Seth Godin, in his June 12, 2022 blog post “Push vs. Pull,” closes with this assertion—a framework applicable to any industry, organization, and person: “When we seek to make change, our instinct is to start pushing. But shifting to pull can create efficiencies that can’t be matched by mass promotion.” What does this mean for education and its many nooks and crannies? It’s sound advice for a school leader who’s identified a change that would improve student learning, or a teacher who’s identified the next skill to be learned by a class or student, or a parent who’s identified a behavior from which their kid would benefit if they learned to adopt it. “When we seek to make change,” Godin says, “our instinct is to start pushing.” But what can the school leader, teacher, and parent do to pull the learner in front of them toward that learning, that outcome? Examples:
- A soccer coach recognizes that her defensive back would improve her individual and, therefore, their team’s performance if she could “see the field” better. On the sidelines, she could, with words, repeatedly explain or, worse, command what seeing the field entails. She could stop practice, stand next to the player in front of all of her teammates and explain with words and pointing at what seeing the field entails. She could share with that player videos researched online, ask her player to watch them, and then, before the next practice, ask the player to explain in her own words what she thinks seeing the field entails and then practice with her coach’s well-timed feedback. Centering the player, her own thinking and her own voice pulls her in.
- A lower-school teacher recognizes that her student isn’t self-motivated to read. And having listened to this student talking during class, lunch, recess, and car-line, the teacher stocks her classroom library—to be explored during free-reading and/or choice time– with books that align with the student’s interests, thus pulling him in.
- A teacher has uncharacteristically and recently fallen behind in grading student assessments—behind enough to have merited a conversation with their department chair, whose intervention has little to no positive effect in getting the assessments graded with feedback back in students’ hands. Behind enough now to merit a conversation with the chair and division head. How might this conversation be had? Pushing might lead with non-negotiables, deadlines, and ultimatums. Pulling might lead with a question like, “What going on?,” and some reassurance like, “This isn’t like you.”

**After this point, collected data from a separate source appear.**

Definition _findMoof (chunk : bytes) : M (option bytes) :=
  print "_findMoof";;
  accumulating ← has moofBuffer_;
  if accumulating : bool then
    moofBuffer ← rd moofBuffer_;
    wr moofBuffer_ (moofBuffer ++ [chunk]);;
    let chunkLength := Py.len chunk in
    moofBufferSize ← rd moofBufferSize_;
    wr moofBufferSize_ (moofBufferSize + chunkLength);;
    moofLength ← rd moofLength_;
    moofBufferSize ← rd moofBufferSize_;
    if moofLength =? moofBufferSize then
      moofBuffer ← rd moofBuffer_;
      wr moof_ (_bsconcate moofBuffer moofLength);;
      del moofBuffer_;;
      del moofBufferSize_;;
      wr_parseChunk FindMdat;;
      mret None
    else if moofLength <? moofBufferSize then
      moofBuffer ← rd moofBuffer_;
      wr moof_ (_bsconcate moofBuffer moofLength);;
      let sliceIndex := chunkLength - (moofBufferSize - moofLength) in
      del moofBuffer_;;
      del moofBufferSize_;;
      wr_parseChunk FindMdat;;
      mret (Some (Py.slice_from chunk sliceIndex))
    else
      mret None
  else
    let chunkLength := Py.len chunk in
    if (chunkLength <? 8) || negb (Py.find chunk _MOOF =? 4) then
      let mfraIndex := Py.find chunk _MFRA in
      if negb (mfraIndex =? -1) then
        mret None
      else
        wr moofHunts_ 0;;
        wr moofHuntsLimit_ 40;;
        wr_parseChunk MoofHunt;;
        mret (Some chunk)
    else
      wr moofLength_ (_int (Py.slice_to chunk 4));;
      moofLength ← rd moofLength_;
      if moofLength =? 0 then
        print "error, Bad data from input stream reports moof length of 0";;
        mret None
      else if moofLength <? chunkLength then
        wr moof_ (Py.slice_to chunk moofLength);;
        wr_parseChunk FindMdat;;
        mret (Some (Py.slice_from chunk moofLength))
      else if moofLength =? chunkLength then
        wr moof_ chunk;;
        wr_parseChunk FindMdat;;
        mret None
      else
        wr moofBuffer_ [chunk];;
        wr moofBufferSize_ chunkLength;;
        mret None.

Definition _findMdat (chunk : bytes) : M (option bytes) :=
  print "_findMdat";;
  accumulating ← has mdatBuffer_;
  if accumulating : bool then
    mdatBuffer ← rd mdatBuffer_;
    wr mdatBuffer_ (mdatBuffer ++ [chunk]);;
    let chunkLength := Py.len chunk in
    mdatBufferSize ← rd mdatBufferSize_;
    wr mdatBufferSize_ (mdatBufferSize + chunkLength);;
    mdatLength ← rd mdatLength_;
    mdatBufferSize ← rd mdatBufferSize_;
    if mdatLength =? mdatBufferSize then
      moof ← rd moof_;
      mdatBuffer ← rd mdatBuffer_;
      moofLength ← rd moofLength_;
      mdatLength ← rd mdatLength_;
      _setSegment (_bsconcate ([moof] ++ mdatBuffer) (moofLength + mdatLength));;
      del moof_;;
      del mdatBuffer_;;
      del mdatBufferSize_;;
      del mdatLength_;;
      del moofLength_;;
      wr_parseChunk FindMoof;;
      mret None
    else if mdatLength <? mdatBufferSize then
      moof ← rd moof_;
      mdatBuffer ← rd mdatBuffer_;
      moofLength ← rd moofLength_;
      mdatLength ← rd mdatLength_;
      _setSegment (_bsconcate ([moof] ++ mdatBuffer) (moofLength + mdatLength));;
      mdatBufferSize ← rd mdatBufferSize_;
      mdatLength ← rd mdatLength_;
      let sliceIndex := chunkLength - (mdatBufferSize - mdatLength) in
      del moof_;;
      del mdatBuffer_;;
      del mdatBufferSize_;;
      del mdatLength_;;
      del moofLength_;;
      wr_parseChunk FindMoof;;
      mret (Some (Py.slice_from chunk sliceIndex))
    else
      mret None
  else
    let chunkLength := Py.len chunk in
    if (chunkLength <? 8) || negb (Py.find chunk _MDAT =? 4) then
      print "error: mdat no found";;
      mret None
    else
      wr mdatLength_ (_int (Py.slice_to chunk 4));;
      mdatLength ← rd mdatLength_;
      if mdatLength >? chunkLength then
        wr mdatBuffer_ [chunk];;
        wr mdatBufferSize_ chunkLength;;
        mret None
      else if mdatLength <? chunkLength then
        moof ← rd moof_;
        moofLength ← rd moofLength_;
        _setSegment (_bsconcate [moof; chunk] (moofLength + chunkLength));;
        del moof_;;
        del moofLength_;;
        del mdatLength_;;
        wr_parseChunk FindMoof;;
        mret None
      else
        moof ← rd moof_;
        moofLength ← rd moofLength_;
        mdatLength ← rd mdatLength_;
        _setSegment (_bsconcate [moof; chunk] (moofLength + mdatLength));;
        mdatLength ← rd mdatLength_;
        let sliceIndex := mdatLength in
        del moof_;;
        del moofLength_;;
        del mdatLength_;;
        wr_parseChunk FindMoof;;
        mret (Some (Py.slice_from chunk sliceIndex)).

Definition _moofHunt (chunk : bytes) : M (option bytes) :=
  print "_moofHunt";;
  moofHunts ← rd moofHunts_;
  moofHuntsLimit ← rd moofHuntsLimit_;
  if moofHunts <? moofHuntsLimit then
    wr moofHunts_ (moofHunts + 1);;
    let index := Py.find chunk _MOOF in
    if (index >? 3) && (Py.len chunk >? index + 3) then
      del moofHunts_;;
      del moofHuntsLimit_;;
      wr_parseChunk FindMoof;;
      mret (Some (Py.slice_from chunk (index - 4)))
    else
      mret None
  else
    moofHunts ← rd moofHunts_;
    print ("error: moof hunt failed afer " +:+ Py.fmt_d moofHunts
           +:+ " attempts.");;
    mret None.

Definition handler (h : Handler) : bytes -> M (option bytes) :=
  match h with
  | FindFtyp => _findFtyp
  | FindMoov => _findMoov
  | FindMoof => _findMoof
  | FindMdat => _findMdat
  | MoofHunt => _moofHunt
  end.

(** [self._parseChunk(chunk)]: the current handler, then the handler it
    installed on the rest of the chunk, and so on.  [depth] is the number
    of nested calls the interpreter still allows. *)
Fixpoint _parseChunk_call (depth : nat) (chunk : bytes) : M unit :=
  match depth with
  | O => raise RecursionError
  | S depth' =>
      h ← gets (fun s => _parseChunk (parser s));
      tail ← handler h chunk;
      match tail with
      | Some tail => _parseChunk_call depth' tail
      | None => mret tt
      end
  end.

(** The default of [sys.getrecursionlimit()]. *)
Definition recursion_limit : nat := 1000.

(** [_transform], on the chunk that [self._rpipe.read()] returned. *)
Definition _transform (chunk : bytes) : M unit :=
  if bool_decide (chunk = []) then mret tt
  else _parseChunk_call recursion_limit chunk.

(** [run], on the chunks that the successive reads return; the loop
    stops at the first exception. *)
Fixpoint run (reads : list bytes) : M unit :=
  match reads with
  | [] => mret tt
  | chunk :: reads' => _transform chunk;; run reads'
  end.

End Methods.

(** ** The read-only properties and the lookups *)

Definition mime (s : State) : option string := _mime (out s).

Definition initialization (s : State) : option bytes := _initialization (out s).

(** [self._setSegment if hasattr(self, '_setSegment') else None]: the
    attribute looked up is the method, not [_segment]. *)
Definition segment (s : State) : value :=
  if bool_decide ("_setSegment" ∈ class_methods) then VMethod "_setSegment"
  else VNone.

Definition timestamp (s : State) : Z :=
  match _timestamp (out s) with
  | Some t => t
  | None => -1
  end.

Definition duration (s : State) : Q :=
  match _duration (out s) with
  | Some d => d
  | None => (-1)%Q
  end.

Definition m3u8 (s : State) : option string := _m3u8 (out s).

Definition sequence (s : State) : outcome Z :=
  match _m3u8 (out s) with
  | Some _ =>
      match hls s with
      | Some h => Ok (_sequence h)
      | None => Raise (AttributeError "mp4frag" "_sequence")
      end
  | None => Ok (-1)
  end.

Definition bufferList (s : State) : option (list bytes) :=
  match buf s with
  | Some b => if Py.len (_bufferList b) >? 0 then Some (_bufferList b) else None
  | None => None
  end.

Definition bufferListConcat (s : State) : option bytes :=
  match buf s with
  | Some b =>
      if Py.len (_bufferList b) >? 0 then Some (_bsconcate (_bufferList b) 0)
      else None
  | None => None
  end.

Definition bufferConcat (s : State) : option bytes :=
  match _initialization (out s), buf s with
  | Some init, Some b =>
      if Py.len (_bufferList b) >? 0
      then Some (_bsconcate ([init] ++ _bufferList b) 0)
      else None
  | _, _ => None
  end.

(** [d.attr] for a dict [d]: only the methods of [dict] are attributes. *)
Definition dict_getattr (d : HlsEntry) (attr : string) : outcome value :=
  if bool_decide (attr ∈ dict_methods) then Ok (VMethod attr)
  else Raise (AttributeError "dict" attr).

(** The loop of [getHlsNamedSegment] over [self._hlsList]. *)
Fixpoint named_segment_loop (l : list HlsEntry) (name : string) : outcome value :=
  match l with
  | [] => Ok VNone
  | d :: l' =>
      match dict_getattr d "name" with
      | Raise e => Raise e
      | Ok n =>
          if bool_decide (n = VStr name) then dict_getattr d "segment"
          else named_segment_loop l' name
      end
  end.

Definition getHlsNamedSegment (s : State) (name : string) : outcome value :=
  match hls s with
  | Some h =>
      if negb (String.eqb name "") && (Py.len (_hlsList h) >? 0)
      then named_segment_loop (_hlsList h) name
      else Ok VNone
  | None => Ok VNone
  end.

Definition getHlsSegment (s : State) (sequence : Z) : outcome value :=
  match hls s with
  | Some h => getHlsNamedSegment s (_hlsBase h +:+ Py.fmt_d sequence +:+ ".m4s")
  | None => Raise (AttributeError "mp4frag" "_hlsBase")
  end.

- A school leader might deem it essential for a school to reassess its learning outcomes and, rather than rewrite those outcomes on their own during the summer because they have uninterrupted downtime, the leader might build an inquiry and design process that—yes, takes more time, but, more importantly and effectively—includes and greatly benefits from diverse constituencies, perspectives, and wisdom. This pull, rather than push, process leverages the reality that people are invested in that which they help create.